Your instructions:
Your answer should consist solely of the lines from the first line of the data through the line with "#[local] Arguments Z.eqb : simpl never.", each reproduced exactly.

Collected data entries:
=-=-=

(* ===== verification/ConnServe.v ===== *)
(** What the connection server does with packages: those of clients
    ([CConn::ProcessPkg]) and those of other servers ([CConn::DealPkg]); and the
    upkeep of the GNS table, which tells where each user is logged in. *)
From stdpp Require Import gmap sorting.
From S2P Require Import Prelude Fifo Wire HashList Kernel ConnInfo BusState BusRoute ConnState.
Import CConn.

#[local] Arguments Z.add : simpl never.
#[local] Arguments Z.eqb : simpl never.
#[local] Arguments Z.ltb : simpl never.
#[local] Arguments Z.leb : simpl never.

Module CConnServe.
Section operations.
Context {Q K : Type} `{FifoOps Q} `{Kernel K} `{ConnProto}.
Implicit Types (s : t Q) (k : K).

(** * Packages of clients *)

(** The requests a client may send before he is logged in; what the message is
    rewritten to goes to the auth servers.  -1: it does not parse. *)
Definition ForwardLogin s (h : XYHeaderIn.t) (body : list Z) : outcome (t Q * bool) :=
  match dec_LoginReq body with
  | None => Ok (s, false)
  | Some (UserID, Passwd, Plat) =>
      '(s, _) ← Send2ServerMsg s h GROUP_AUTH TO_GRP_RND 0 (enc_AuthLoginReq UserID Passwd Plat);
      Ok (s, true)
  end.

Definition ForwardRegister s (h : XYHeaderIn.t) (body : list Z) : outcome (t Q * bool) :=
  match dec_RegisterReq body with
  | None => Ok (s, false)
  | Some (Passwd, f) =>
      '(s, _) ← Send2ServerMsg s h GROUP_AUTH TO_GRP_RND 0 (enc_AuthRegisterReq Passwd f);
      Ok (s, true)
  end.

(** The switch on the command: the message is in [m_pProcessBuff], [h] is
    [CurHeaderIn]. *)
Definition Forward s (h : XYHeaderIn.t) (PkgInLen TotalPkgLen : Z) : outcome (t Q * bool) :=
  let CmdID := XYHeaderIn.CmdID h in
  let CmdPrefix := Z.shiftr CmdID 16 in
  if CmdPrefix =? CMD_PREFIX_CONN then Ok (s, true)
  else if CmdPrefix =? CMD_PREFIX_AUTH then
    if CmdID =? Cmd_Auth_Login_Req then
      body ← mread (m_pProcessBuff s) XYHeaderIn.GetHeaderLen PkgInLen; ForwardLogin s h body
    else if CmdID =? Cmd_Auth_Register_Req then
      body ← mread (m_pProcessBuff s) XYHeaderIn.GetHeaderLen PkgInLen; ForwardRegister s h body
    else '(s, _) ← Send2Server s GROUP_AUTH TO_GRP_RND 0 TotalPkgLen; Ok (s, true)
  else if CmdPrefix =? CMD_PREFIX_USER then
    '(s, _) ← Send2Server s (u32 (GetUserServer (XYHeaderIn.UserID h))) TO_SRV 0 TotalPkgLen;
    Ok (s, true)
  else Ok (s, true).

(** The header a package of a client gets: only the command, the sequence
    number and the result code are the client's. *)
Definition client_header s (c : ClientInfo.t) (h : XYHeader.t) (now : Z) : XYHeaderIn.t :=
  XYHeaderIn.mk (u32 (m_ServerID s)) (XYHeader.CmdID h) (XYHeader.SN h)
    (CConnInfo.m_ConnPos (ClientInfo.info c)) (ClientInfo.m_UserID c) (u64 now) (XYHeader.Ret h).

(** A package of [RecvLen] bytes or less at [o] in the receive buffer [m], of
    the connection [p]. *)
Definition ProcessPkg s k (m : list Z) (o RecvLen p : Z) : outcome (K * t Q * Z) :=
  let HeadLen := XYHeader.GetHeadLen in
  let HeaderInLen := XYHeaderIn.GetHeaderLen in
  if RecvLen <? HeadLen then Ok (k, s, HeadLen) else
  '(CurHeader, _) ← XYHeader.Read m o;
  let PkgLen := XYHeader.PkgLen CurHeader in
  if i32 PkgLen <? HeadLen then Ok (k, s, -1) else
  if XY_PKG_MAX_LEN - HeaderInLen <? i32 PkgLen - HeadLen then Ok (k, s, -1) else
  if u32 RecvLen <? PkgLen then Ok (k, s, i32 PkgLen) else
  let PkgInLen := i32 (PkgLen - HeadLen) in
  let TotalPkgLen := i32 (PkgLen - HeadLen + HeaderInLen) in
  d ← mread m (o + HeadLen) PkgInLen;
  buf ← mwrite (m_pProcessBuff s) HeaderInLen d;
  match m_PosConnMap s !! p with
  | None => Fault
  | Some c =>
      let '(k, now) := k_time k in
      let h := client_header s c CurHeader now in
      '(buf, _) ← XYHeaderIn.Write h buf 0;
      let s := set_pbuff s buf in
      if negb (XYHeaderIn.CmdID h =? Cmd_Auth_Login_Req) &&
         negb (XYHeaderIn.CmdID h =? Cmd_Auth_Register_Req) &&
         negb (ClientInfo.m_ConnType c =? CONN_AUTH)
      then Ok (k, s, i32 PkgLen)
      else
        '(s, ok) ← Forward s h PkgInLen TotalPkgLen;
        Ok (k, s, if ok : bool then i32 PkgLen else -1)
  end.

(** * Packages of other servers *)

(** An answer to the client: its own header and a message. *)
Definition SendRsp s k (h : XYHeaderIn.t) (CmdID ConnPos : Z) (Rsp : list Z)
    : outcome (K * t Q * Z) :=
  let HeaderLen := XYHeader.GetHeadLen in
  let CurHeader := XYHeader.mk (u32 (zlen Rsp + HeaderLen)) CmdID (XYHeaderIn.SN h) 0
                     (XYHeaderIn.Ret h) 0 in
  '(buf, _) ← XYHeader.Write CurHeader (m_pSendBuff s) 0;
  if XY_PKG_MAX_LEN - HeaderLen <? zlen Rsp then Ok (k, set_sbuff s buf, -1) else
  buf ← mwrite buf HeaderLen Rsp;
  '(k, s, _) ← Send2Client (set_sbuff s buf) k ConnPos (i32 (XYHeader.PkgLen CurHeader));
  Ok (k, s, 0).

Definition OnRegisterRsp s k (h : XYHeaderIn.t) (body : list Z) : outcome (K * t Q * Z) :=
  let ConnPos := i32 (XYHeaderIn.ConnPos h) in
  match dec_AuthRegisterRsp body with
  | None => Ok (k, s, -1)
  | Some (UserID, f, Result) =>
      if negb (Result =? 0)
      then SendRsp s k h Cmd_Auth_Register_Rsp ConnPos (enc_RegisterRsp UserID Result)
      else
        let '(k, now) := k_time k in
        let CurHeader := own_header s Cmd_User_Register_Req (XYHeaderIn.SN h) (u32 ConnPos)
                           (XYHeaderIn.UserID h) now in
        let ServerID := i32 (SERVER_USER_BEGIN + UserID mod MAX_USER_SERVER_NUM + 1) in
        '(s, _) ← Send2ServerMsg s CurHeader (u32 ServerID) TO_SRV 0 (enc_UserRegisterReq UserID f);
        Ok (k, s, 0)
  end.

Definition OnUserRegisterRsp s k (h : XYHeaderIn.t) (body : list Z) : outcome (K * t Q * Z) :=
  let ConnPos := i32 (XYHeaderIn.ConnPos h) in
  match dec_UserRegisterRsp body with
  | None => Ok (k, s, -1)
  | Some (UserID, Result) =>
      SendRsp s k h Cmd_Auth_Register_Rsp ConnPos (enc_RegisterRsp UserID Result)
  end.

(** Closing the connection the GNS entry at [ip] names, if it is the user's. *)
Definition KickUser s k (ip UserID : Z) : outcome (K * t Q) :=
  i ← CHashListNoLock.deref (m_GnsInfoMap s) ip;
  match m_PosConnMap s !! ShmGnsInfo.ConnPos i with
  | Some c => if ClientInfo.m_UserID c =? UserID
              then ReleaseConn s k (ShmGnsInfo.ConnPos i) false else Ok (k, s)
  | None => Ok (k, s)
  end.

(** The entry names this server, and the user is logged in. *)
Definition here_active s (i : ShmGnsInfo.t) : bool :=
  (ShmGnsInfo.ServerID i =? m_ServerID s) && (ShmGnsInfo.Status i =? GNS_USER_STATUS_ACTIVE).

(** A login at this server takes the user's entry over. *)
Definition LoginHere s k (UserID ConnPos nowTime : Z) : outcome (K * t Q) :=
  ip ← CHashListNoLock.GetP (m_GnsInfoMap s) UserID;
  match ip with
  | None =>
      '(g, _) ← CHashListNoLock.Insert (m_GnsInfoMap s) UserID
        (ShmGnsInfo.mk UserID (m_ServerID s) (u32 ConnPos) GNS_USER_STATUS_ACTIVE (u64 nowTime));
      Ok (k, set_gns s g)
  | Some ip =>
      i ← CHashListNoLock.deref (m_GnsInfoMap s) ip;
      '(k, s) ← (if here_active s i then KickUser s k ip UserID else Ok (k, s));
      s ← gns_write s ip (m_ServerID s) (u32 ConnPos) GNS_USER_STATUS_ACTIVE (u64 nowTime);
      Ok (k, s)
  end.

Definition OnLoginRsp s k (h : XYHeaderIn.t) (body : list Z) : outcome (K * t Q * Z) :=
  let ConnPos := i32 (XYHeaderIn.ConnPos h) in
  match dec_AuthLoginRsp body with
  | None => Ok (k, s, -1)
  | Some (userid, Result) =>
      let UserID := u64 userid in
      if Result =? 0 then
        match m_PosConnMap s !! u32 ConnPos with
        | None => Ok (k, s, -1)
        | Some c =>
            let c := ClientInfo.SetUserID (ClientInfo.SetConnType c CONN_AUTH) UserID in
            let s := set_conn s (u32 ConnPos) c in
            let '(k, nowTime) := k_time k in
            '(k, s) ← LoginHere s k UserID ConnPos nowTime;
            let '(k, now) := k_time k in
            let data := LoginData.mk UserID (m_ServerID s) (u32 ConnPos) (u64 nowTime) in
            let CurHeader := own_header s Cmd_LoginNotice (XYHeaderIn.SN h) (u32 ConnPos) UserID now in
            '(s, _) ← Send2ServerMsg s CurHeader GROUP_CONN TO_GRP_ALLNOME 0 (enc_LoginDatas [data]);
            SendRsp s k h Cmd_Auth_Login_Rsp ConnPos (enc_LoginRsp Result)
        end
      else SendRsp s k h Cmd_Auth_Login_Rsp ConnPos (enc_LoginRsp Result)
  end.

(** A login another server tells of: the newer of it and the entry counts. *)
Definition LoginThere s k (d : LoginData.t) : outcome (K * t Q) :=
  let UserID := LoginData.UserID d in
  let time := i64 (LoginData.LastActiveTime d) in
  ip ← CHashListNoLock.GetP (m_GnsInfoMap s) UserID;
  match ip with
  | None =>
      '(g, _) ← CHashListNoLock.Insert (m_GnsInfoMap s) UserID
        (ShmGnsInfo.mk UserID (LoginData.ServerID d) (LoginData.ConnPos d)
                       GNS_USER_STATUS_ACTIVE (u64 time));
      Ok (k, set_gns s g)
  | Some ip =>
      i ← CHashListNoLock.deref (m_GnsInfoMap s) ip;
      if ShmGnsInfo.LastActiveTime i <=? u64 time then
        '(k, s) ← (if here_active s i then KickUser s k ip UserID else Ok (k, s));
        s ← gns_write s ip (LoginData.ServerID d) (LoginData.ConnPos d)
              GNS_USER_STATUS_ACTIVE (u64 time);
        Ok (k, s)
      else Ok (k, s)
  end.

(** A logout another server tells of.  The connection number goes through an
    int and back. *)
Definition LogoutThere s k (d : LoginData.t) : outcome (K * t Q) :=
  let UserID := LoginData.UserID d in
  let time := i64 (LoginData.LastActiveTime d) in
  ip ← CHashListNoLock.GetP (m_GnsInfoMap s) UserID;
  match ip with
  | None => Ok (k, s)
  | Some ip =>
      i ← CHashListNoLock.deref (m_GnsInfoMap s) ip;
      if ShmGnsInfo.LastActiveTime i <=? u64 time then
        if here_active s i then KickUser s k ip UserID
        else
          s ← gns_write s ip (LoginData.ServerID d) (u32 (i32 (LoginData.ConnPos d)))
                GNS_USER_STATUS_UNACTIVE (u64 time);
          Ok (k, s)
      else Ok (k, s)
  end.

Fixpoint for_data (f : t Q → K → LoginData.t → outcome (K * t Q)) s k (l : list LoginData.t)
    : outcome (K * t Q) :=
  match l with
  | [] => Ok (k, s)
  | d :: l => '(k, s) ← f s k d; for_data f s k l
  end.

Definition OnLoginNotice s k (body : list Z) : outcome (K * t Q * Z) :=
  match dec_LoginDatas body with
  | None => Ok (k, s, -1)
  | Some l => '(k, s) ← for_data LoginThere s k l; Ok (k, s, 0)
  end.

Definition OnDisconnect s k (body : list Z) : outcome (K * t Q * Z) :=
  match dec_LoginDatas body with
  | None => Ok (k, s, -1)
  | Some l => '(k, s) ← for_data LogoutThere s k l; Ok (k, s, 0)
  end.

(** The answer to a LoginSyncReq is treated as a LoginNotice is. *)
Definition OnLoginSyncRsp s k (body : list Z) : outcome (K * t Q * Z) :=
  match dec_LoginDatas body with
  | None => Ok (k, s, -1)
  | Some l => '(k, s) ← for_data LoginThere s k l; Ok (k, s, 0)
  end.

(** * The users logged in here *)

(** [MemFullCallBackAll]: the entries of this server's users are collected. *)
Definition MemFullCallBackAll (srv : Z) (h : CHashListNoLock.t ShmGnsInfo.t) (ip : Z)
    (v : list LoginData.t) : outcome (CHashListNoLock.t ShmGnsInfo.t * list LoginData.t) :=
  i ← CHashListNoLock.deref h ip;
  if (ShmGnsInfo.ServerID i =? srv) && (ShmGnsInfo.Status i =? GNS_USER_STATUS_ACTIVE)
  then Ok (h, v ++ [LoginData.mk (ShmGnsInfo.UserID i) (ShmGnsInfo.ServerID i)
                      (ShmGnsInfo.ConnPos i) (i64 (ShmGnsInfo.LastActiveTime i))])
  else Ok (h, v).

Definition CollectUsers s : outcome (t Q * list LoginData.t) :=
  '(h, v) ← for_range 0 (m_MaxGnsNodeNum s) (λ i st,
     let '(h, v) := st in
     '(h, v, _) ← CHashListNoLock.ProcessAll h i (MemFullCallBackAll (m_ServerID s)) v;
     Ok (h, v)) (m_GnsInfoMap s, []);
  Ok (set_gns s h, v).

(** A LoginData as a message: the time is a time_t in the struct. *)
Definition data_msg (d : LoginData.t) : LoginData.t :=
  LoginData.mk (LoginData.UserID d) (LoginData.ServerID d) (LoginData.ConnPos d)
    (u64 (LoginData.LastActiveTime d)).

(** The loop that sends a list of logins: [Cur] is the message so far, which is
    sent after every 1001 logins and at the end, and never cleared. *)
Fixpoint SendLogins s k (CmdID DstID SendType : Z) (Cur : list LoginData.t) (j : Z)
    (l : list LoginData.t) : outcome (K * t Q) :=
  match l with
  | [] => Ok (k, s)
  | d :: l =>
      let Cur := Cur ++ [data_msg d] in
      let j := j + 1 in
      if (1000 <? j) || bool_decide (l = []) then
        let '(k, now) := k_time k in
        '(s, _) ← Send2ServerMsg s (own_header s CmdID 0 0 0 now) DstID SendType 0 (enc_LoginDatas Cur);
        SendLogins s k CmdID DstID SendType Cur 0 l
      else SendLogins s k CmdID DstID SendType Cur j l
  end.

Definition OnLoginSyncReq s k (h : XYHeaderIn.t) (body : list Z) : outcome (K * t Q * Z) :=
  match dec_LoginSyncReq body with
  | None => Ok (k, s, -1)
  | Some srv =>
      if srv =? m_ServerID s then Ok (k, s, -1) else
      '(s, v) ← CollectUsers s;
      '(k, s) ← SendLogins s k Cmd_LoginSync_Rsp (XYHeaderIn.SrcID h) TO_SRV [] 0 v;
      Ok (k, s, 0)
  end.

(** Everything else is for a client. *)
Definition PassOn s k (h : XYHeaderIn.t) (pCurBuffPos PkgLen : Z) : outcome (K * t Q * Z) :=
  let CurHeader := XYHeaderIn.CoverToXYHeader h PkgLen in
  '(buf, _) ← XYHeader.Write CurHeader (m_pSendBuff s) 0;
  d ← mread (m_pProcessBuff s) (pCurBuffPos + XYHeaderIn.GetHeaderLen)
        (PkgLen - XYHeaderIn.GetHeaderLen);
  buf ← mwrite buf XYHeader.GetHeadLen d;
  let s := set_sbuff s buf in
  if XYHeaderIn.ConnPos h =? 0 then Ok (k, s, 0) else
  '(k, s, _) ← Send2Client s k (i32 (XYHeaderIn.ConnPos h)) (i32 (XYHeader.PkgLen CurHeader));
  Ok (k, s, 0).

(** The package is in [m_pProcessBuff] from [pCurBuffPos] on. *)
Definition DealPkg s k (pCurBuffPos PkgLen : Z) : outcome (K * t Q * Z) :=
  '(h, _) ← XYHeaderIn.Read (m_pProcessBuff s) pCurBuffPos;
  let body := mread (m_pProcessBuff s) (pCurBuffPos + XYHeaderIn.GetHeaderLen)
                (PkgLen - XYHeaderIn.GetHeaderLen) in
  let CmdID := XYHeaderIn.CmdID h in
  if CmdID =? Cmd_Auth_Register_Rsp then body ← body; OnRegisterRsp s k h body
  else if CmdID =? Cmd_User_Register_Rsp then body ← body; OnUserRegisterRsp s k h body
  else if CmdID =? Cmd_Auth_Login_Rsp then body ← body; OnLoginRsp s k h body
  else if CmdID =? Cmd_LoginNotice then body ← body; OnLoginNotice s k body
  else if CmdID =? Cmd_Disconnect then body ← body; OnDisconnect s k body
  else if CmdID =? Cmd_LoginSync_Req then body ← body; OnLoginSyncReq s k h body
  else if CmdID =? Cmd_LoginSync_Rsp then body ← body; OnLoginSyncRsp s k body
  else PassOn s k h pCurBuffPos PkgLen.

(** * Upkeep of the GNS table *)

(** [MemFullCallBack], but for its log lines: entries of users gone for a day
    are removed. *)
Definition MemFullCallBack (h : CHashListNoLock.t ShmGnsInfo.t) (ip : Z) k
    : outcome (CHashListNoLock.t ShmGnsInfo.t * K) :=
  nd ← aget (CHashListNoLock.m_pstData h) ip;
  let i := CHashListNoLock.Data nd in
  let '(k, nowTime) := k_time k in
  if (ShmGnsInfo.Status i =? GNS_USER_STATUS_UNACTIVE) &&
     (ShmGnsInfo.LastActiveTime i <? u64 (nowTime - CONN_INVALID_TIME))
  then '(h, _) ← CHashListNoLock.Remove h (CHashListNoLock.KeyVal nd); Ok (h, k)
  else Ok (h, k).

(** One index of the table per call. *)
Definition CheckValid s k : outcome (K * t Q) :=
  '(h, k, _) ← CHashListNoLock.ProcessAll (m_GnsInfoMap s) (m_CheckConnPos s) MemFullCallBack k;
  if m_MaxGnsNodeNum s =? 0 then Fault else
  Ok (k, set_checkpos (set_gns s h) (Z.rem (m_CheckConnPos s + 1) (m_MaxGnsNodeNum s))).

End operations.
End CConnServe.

=-=-=

Solution below:
(* ===== verification/ConnServe.v ===== *)
(** What the connection server does with packages: those of clients
    ([CConn::ProcessPkg]) and those of other servers ([CConn::DealPkg]); and the
    upkeep of the GNS table, which tells where each user is logged in. *)
From stdpp Require Import gmap sorting.
From S2P Require Import Prelude Fifo Wire HashList Kernel ConnInfo BusState BusRoute ConnState.
Import CConn.

#[local] Arguments Z.add : simpl never.
#[local] Arguments Z.eqb : simpl never.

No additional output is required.